### MATERIAL TO PROCESS
Lemma wp_shutdown_pass l opn n :
  zns_inv n →
  (∀ s, state_list s = Some l → active_state s = true ∧ open_state s = opn) →
  wp (foreach_zone l (λ zone _, shutdown_body l opn zone) tt) (λ _ n',
    kept n n' ∧ zone_array n' = on_list l cleared <$> zone_array n) n.
Proof.
  intros Hinv Hl. apply wp_foreach_zone with (I := λ rem _ n', kept n n' ∧
    (∃ pre, elems (list_of l n') = pre ++ rem) ∧
    zone_array n' = pending (on_list l cleared) rem (zone_array n)).
  - intros i rest [] n1 (Hk1 & (pre & Hpre) & Hza). pose proof (kp_inv _ _ Hk1) as Hi1.
    pose proof (li_nodup _ _ (inv_lists _ Hi1) l) as Hnd.
    split_and!; [done|by eauto|].
    destruct (in_list_zone n1 l i) as (z & Hz & Hzl); [apply Hi1|rewrite Hpre; set_solver|].
    destruct (Hl _ Hzl) as [Ha Ho]. eapply wp_shutdown_body; [done..|].
    intros n2 (Hi2 & Hr2 & Hz2 & Hl2). simpl. rewrite Hpre in Hnd.
    assert (i ∉ rest) as Hni.
    { apply NoDup_app in Hnd as (_ & _ & Hnd). by apply NoDup_cons in Hnd as [? _]. }
    split_and!.
    + eapply kept_trans; [exact Hk1|]. split; [done|done|]. rewrite Hz2.
      eapply evolves_insert; [done|by apply trans_cleared].
    + rewrite Hl2, Hpre, lrm_mid by done. rewrite app_assoc. by eexists.
    + pose proof (pending_lookup _ _ _ _ _ _ Hza ltac:(by left) Hz) as Hz0.
      rewrite (pending_step _ _ _ _ _ _ Hza Hni Hz0), Hz2. unfold on_list.
      by rewrite decide_True.
  - intros [] n1 (Hk & _ & Hza). by rewrite <-pending_nil.
  - apply Hinv.
  - split_and!; [by apply kept_refl|by exists []|]. apply pending_start, Hinv.
Qed.

(** ** Shutdown *)

Definition shut (z : NvmeZone) : NvmeZone := if active_state (zst z) then cleared z else z.

Lemma on_list_eq l g z : state_list (zst z) = Some l → on_list l g z = g z.
Proof. intros H. unfold on_list. by rewrite decide_True. Qed.
Lemma on_list_ne l g z : state_list (zst z) ≠ Some l → on_list l g z = z.
Proof. intros H. unfold on_list. by rewrite decide_False. Qed.

Lemma on_list_cleared l z : l ≠ L_closed → on_list l cleared (cleared z) = cleared z.
Proof.
  intros Hl. apply on_list_ne. rewrite zst_cleared. destruct (keeps_data z); simpl; congruence.
Qed.

Lemma shut_passes z :
  on_list L_exp_open cleared (on_list L_imp_open cleared (on_list L_closed cleared z)) = shut z.
Proof.
  unfold shut. destruct (zst z) eqn:Hz; cbn [active_state open_state].
  all: try by rewrite (on_list_ne L_closed), (on_list_ne L_imp_open), (on_list_ne L_exp_open)
    by (rewrite ?Hz; done).
  - by rewrite (on_list_ne L_closed), (on_list_eq L_imp_open), on_list_cleared
      by (rewrite ?Hz; done).
  - by rewrite (on_list_ne L_closed), (on_list_ne L_imp_open), on_list_eq by (rewrite ?Hz; done).
  - by rewrite (on_list_eq L_closed), !on_list_cleared by (rewrite ?Hz; done).
Qed.

Lemma shut_open_cnt (a : list NvmeZone) : open_cnt (shut <$> a) = 0.
Proof.
  apply countb_zero. intros i z. rewrite list_lookup_fmap. intros (z0 & _ & ->)%fmap_Some.
  unfold shut. destruct (active_state (zst z0)) eqn:Ha.
  - rewrite zst_cleared. by destruct (keeps_data z0).
  - destruct (open_state (zst z0)) eqn:Hb; [|done]. by rewrite open_active_state in Ha.
Qed.

Lemma wp_zoned_ns_shutdown n :
  zns_inv n →
  wp zns_zoned_ns_shutdown (λ _ n',
    kept n n' ∧ zone_array n' = shut <$> zone_array n ∧ nr_open_zones n' = 0) n.
Proof.
  intros Hinv. unfold zns_zoned_ns_shutdown.
  eapply wp_seq; [apply (wp_shutdown_pass L_closed false n Hinv); by intros []|].
  intros _ n1 [Hk1 Hz1].
  eapply wp_seq; [apply (wp_shutdown_pass L_imp_open true n1 (kp_inv _ _ Hk1)); by intros []|].
  intros _ n2 [Hk2 Hz2].
  eapply wp_seq; [apply (wp_shutdown_pass L_exp_open true n2 (kp_inv _ _ Hk2)); by intros []|].
  intros _ n3 [Hk3 Hz3].
  assert (zone_array n3 = shut <$> zone_array n) as Hz.
  { rewrite Hz3, Hz2, Hz1, <-!list_fmap_compose. apply list_fmap_ext.
    intros _ z _. apply shut_passes. }
  assert (nr_open_zones n3 = 0) as Ho.
  { destruct Hk3 as [[_ [H1 H2 _ _] _] _ _].
    destruct (decide (max_open_zones (params n3) = 0)) as [E|E]; [by apply H1|].
    destruct (H2 E) as [-> _]. by rewrite Z.add_0_r, Hz, shut_open_cnt. }
  do 2 wp_step. apply wp_assert; [by rewrite Ho|]. split_and!; [|done|done].
  eapply kept_trans; [exact Hk1|]. by eapply kept_trans.
Qed.
End shutdown.

(** * Serving commands: reachability

    Any command, and shutdown, as one step of the controller; what holds in every state
    that is reached from start-up. *)

Section reach.
Context {T : TailQ} {TOk : TailQOk T} {F : Femu} {FOk : FemuOk F}.
Implicit Types (n : FemuCtrl) (zone i : nat) (z : NvmeZone) (l : zone_list).

Notation zst := zns_get_zone_state.

(** A request the controller can be given: fields of their width; a zone report only on
    a namespace whose size is a whole number of zones. *)
Definition req_ok (n : FemuCtrl) (r : NvmeRequest) : Prop :=
  cmd_ok (cmd r) ∧
  (opcode (cmd r) = NVME_CMD_ZONE_MGMT_RECV → zns_ns_nlbas n = nsze (ns n)).

Lemma wp_io_cmd n :
  zns_inv n → req_ok n (cur_req n) → wp zns_io_cmd (λ _ n', stays n n') n.
Proof.
  intros Hinv [Hc Hrecv]. unfold zns_io_cmd. do 2 wp_step.
  destruct (opcode (cmd (cur_req n))) eqn:Hop.
  - eapply wp_mono; [by apply wp_zns_read|]. intros st n' Hp.
    eapply stays_trans; [by apply (stays_set_is_write false)|].
    eapply read_post_stays; [by apply zns_inv_set_cur_req|done].
  - eapply wp_mono; [by apply wp_zns_write|]. intros st n' Hp.
    eapply stays_trans; [by apply (stays_set_is_write true)|].
    eapply write_post_stays; [by apply zns_inv_set_cur_req|done].
  - by apply wp_mgmt_send_safe.
  - eapply wp_mono; [by apply wp_zns_zone_mgmt_recv; auto|]. intros st n'. unfold recv_post.
    destruct (failed _); [by intros [_ []]|]. by intros (_ & _ & ? & _).
  - eapply wp_mono; [by apply wp_zns_zone_append|]. intros st n'. by apply write_post_stays.
  - wp_step. by apply stays_refl.
Qed.

(** ** Steps *)

Inductive step (n : FemuCtrl) : FemuCtrl → Prop :=
| step_io r st n' :
    req_ok n r → zns_io_cmd (set_cur_req r n) = Done st n' → step n n'
| step_shutdown n' : zns_ns_shutdown n = Done tt n' → step n n'.

(** Start-up with an accepted configuration. *)
Definition started (n : FemuCtrl) : Prop :=
  ∃ n0, conf_ok n0 ∧ geometry_accepted n0 = true ∧
    (zns_init_zone_geometry;; zns_init_zone_identify 0) n0 = Done tt n.

Lemma wp_Done {A} (c : ST FemuCtrl A) (Q : A → FemuCtrl → Prop) n a n' :
  wp c Q n → c n = Done a n' → Q a n'.
Proof. unfold wp. intros H Hc. by rewrite Hc in H. Qed.

Lemma started_inv n : started n → zns_inv n ∧ fresh n.
Proof.
  intros (n0 & Hc & Ha & Hrun).
  eapply (wp_Done _ (λ _ n, zns_inv n ∧ fresh n) n0); [|exact Hrun].
  eapply wp_seq; [by apply wp_init_zone_geometry|]. intros r n1 [Hr Hn1].
  eapply wp_init_zone_identify; [done|done|by apply Hn1, Hr|]. auto.
Qed.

### YOUR ASSIGNMENT
I'd like an exact copy of the lines above, from the very first one through the line that contains "destruct (Hl _", with nothing else added.

### EXPECTED ANSWER
Lemma wp_shutdown_pass l opn n :
  zns_inv n →
  (∀ s, state_list s = Some l → active_state s = true ∧ open_state s = opn) →
  wp (foreach_zone l (λ zone _, shutdown_body l opn zone) tt) (λ _ n',
    kept n n' ∧ zone_array n' = on_list l cleared <$> zone_array n) n.
Proof.
  intros Hinv Hl. apply wp_foreach_zone with (I := λ rem _ n', kept n n' ∧
    (∃ pre, elems (list_of l n') = pre ++ rem) ∧
    zone_array n' = pending (on_list l cleared) rem (zone_array n)).
  - intros i rest [] n1 (Hk1 & (pre & Hpre) & Hza). pose proof (kp_inv _ _ Hk1) as Hi1.
    pose proof (li_nodup _ _ (inv_lists _ Hi1) l) as Hnd.
    split_and!; [done|by eauto|].
    destruct (in_list_zone n1 l i) as (z & Hz & Hzl); [apply Hi1|rewrite Hpre; set_solver|].
    destruct (Hl _ Hzl) as [Ha Ho]. eapply wp_shutdown_body; [done..|].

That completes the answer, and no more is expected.